If this is starting to sound like abuse, well.. you’re right. It is. It also very successful in terms of achieving its goal. The goal is attacking the student’s perceptions, beliefs, and their understanding of the world while reshaping them into who you want them to be.

Real cruelty is clever and inventive. It is also patient. Like a good interrogator, this teacher will leave their students so they’re never sure of exactly what the teacher wants or how to please them. They give them hope, then snatch it away. Someone who excels at social manipulation will use this position of power to maneuver their students feelings and their expectations, indirectly point them at certain targets by stoking negative feeling such as jealousy, paranoia, anger, or fear. In the other hand, those rare moments of kindness offered will ensure gratitude. When a good teacher wants their uncooperative students to band together, they make themselves the target the students need to fight against. The abusive teacher does the opposite. They ensure they are the only boat in the storm and turn their charges on each other. They make sure their students never know what to expect. This includes going hot and cold. They change up to batter expectations, handle some problems themselves and let the students handle others.
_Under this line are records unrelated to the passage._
(** ** Self-heal *)
Lemma heal_body_spec r name nodeID connID (w : world S) h ex :
  quiet w → 0 < prec_ms (ttl r) → hash_of (at_key w (key name)) = Some (h, ex) →
  ∃ res w', heal_body r name nodeID connID w = (res, Ok tt, w') ∧ frame (key name) w w' ∧
    let deadline := Some (w_vms w + prec_ms (ttl r)) in
    if String.eqb (default "" (h !! "node")) "" then
      res = SelfHealBound ∧ at_key w' (key name) = Some (Entry (VHash (bound h nodeID connID true)) deadline)
    else if String.eqb (default "" (h !! "connID")) connID then
      res = SelfHealBound ∧ at_key w' (key name) = Some (Entry (VHash (bound h nodeID connID false)) deadline)
    else res = SelfHealNotOwner ∧ at_key w' (key name) = at_key w (key name).
Proof.
  intros Hq Hp Hh. unfold heal_body, bind.
  destruct (hmget_reply w name ["node"; "connID"] h) as (w1 & -> & F1 & E1);
    [by unfold route; rewrite Hh|done|].
  unfold field_at. cbn [rstrs map nth].
  assert (∀ reset, ∃ w2, bindHSet r name nodeID connID reset w1 = (Ok tt, w2) ∧ frame (key name) w w2 ∧
    at_key w2 (key name) = Some (Entry (VHash (bound h nodeID connID reset)) (Some (w_vms w + prec_ms (ttl r)))))
    as Hbind.
  { intros reset. destruct (bindHSet_spec r name nodeID connID reset w1 h ex) as (w2 & E2 & F2 & HE2);
      [apply F1|done|by rewrite E1|].
    exists w2. split; [done|]. split; [by eapply frame_trans|]. by rewrite HE2, (frame_vms _ _ _ F1). }
  destruct (String.eqb (default "" (h !! "node")) "").
  - destruct (Hbind true) as (w2 & -> & F2 & E2). by exists SelfHealBound, w2.
  - destruct (String.eqb (default "" (h !! "connID")) connID); cbn [negb].
    + destruct (Hbind false) as (w2 & -> & F2 & E2). by exists SelfHealBound, w2.
    + by exists SelfHealNotOwner, w1.
Qed.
An experienced teacher will have seen plenty of student characters, all the versions you can imagine. A good one will break the problem kids to bridle without them ever realizing it happened, and they exit the experience more hardcore than the ones who invested themselves honestly. The purpose of “brutal training” isn’t to churn out a better warrior. It’s to break the individual down so you can reshape their mind and ensure the weapon you’ve created is loyal to you. That level of conditioning is very difficult to break. You’ve re-oriented their entire training into status positions they’ve fought for and earned. This training becomes a foundation for their identity, and you’re not going to get it out of them.

So, before invoking the trope, choose wisely and understand the purpose for what it is. Actively abusive training is done with the express intent to recondition and brainwash. More than that, in competent hands, it’ll snap the “rebellious teenage hero” contingent like twigs.

As a member of a fanatical cult, Altair is a direct example of this sort of training writ large.